- **THE TASK**
The lines from the top of the records below through the one containing "written out (they" are to be transcribed exactly, and nothing else is to be added.

- **DATASET EXTRACT**
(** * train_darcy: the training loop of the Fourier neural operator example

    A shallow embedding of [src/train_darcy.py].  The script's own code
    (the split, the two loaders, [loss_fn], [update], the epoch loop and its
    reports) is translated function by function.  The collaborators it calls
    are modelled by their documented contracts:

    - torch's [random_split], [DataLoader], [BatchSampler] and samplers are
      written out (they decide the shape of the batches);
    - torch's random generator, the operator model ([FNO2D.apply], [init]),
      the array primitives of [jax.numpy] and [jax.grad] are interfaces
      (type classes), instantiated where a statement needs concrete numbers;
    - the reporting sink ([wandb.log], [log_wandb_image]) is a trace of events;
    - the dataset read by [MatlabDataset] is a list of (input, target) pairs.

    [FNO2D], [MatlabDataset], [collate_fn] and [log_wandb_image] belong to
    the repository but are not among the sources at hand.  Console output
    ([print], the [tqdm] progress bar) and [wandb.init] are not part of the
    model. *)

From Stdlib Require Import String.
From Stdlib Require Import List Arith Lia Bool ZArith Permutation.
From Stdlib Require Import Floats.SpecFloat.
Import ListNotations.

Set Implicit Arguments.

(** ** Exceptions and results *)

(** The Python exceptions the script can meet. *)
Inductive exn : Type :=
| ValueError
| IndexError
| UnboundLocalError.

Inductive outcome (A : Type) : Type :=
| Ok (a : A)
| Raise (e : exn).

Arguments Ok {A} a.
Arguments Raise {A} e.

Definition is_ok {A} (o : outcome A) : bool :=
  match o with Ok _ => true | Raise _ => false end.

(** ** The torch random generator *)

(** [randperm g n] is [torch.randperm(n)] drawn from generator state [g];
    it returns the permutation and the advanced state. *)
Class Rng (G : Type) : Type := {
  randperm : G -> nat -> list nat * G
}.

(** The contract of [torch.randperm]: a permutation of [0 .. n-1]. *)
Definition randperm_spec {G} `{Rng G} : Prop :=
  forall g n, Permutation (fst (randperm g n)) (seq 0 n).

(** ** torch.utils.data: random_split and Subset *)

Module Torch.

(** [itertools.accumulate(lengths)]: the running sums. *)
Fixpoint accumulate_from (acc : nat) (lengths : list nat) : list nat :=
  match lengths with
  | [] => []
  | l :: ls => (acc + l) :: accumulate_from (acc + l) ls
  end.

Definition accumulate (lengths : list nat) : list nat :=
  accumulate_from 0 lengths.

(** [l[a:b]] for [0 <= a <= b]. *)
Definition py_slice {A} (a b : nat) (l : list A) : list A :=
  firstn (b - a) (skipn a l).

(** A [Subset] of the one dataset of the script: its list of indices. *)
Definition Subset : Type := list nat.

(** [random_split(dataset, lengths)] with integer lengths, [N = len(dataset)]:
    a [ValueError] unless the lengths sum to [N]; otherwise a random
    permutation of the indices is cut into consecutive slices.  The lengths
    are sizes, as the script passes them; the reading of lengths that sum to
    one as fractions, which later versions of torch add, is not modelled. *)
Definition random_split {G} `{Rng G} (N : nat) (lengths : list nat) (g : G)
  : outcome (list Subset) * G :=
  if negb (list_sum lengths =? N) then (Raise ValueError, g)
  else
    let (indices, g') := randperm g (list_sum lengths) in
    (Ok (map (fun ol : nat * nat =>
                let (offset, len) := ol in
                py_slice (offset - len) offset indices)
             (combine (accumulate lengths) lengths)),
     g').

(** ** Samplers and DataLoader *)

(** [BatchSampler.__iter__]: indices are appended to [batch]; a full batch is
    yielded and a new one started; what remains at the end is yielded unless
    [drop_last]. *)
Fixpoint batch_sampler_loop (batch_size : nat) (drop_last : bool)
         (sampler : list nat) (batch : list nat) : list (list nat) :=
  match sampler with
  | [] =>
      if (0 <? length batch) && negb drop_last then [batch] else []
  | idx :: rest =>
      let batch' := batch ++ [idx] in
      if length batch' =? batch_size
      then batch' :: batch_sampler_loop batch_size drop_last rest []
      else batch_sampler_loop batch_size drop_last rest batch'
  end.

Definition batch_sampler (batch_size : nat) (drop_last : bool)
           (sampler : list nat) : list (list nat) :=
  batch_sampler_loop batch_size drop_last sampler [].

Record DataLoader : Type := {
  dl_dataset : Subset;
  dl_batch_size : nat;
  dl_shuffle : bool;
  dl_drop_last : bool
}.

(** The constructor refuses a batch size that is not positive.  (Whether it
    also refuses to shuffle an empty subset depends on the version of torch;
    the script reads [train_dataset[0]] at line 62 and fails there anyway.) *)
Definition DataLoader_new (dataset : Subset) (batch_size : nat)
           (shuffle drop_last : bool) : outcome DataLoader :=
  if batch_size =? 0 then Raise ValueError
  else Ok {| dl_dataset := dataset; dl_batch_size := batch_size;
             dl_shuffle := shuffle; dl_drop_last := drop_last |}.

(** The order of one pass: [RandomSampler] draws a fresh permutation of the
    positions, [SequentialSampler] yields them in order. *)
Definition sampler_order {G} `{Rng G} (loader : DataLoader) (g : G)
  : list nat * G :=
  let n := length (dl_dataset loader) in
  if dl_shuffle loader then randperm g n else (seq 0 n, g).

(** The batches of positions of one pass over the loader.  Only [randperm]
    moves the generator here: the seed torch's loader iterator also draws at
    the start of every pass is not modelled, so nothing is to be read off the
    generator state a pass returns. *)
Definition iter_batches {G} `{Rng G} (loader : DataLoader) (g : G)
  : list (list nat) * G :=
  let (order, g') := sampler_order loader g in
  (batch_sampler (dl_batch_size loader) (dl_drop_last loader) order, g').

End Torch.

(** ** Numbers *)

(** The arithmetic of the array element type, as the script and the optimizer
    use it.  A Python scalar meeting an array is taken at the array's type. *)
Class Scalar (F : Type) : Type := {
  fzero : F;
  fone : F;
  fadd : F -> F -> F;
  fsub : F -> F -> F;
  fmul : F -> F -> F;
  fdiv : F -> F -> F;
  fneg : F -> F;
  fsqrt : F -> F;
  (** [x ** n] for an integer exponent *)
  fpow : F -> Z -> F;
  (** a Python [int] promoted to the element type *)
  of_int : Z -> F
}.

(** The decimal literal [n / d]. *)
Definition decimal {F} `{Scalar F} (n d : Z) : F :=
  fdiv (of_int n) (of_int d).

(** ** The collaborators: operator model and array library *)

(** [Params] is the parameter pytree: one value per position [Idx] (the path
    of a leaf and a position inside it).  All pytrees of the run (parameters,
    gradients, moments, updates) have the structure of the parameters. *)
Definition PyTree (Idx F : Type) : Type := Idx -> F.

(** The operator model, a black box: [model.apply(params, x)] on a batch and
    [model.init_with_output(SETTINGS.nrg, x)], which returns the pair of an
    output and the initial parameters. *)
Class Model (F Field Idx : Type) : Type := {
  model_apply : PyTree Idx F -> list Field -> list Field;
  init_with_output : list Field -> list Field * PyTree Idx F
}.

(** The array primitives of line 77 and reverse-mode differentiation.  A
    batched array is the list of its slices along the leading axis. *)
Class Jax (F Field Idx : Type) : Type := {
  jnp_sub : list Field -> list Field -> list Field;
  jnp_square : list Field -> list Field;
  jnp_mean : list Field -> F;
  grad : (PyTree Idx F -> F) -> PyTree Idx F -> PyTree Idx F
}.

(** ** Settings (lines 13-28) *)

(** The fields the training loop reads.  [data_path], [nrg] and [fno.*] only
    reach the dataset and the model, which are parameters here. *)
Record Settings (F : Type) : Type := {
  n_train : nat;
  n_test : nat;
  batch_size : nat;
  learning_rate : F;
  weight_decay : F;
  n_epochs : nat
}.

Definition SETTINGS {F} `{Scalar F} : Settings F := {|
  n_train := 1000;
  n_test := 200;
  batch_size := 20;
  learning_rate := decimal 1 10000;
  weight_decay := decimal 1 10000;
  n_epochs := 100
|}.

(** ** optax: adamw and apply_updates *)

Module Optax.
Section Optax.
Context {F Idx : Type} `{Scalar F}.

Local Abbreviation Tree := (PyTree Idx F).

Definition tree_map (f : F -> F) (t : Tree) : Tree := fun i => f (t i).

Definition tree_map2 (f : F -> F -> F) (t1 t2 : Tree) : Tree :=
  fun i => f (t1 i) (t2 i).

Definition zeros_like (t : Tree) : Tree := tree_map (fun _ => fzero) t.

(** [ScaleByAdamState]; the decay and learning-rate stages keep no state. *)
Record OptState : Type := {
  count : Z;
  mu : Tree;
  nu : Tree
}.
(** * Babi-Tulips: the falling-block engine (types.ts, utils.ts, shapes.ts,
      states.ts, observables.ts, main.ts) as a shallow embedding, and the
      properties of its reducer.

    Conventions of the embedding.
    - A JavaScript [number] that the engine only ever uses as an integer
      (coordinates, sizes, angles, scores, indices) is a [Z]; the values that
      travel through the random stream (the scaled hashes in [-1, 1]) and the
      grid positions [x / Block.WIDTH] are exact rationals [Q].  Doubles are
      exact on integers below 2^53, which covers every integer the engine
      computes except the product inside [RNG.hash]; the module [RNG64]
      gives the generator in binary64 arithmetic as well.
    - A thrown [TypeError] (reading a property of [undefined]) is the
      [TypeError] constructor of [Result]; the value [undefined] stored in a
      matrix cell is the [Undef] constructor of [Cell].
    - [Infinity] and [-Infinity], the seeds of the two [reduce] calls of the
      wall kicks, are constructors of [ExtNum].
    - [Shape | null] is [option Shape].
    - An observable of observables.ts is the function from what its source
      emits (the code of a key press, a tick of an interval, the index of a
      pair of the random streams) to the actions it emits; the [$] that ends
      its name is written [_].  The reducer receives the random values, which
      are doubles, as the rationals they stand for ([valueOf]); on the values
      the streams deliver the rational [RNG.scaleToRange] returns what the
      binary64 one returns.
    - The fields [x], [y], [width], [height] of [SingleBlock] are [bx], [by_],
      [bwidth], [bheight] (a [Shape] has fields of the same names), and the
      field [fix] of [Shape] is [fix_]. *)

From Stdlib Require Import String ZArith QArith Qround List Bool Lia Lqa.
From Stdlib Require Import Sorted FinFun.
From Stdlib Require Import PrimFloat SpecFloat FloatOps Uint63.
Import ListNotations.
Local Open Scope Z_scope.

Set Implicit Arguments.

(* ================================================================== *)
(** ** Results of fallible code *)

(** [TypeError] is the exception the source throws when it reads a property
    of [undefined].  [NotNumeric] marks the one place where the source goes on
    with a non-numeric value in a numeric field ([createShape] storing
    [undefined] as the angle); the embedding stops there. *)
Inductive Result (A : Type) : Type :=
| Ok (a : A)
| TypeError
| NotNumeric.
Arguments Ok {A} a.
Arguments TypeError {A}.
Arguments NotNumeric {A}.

- **RESULT OF THE TASK**
(** * train_darcy: the training loop of the Fourier neural operator example

    A shallow embedding of [src/train_darcy.py].  The script's own code
    (the split, the two loaders, [loss_fn], [update], the epoch loop and its
    reports) is translated function by function.  The collaborators it calls
    are modelled by their documented contracts:

    - torch's [random_split], [DataLoader], [BatchSampler] and samplers are
      written out (they decide the shape of the batches);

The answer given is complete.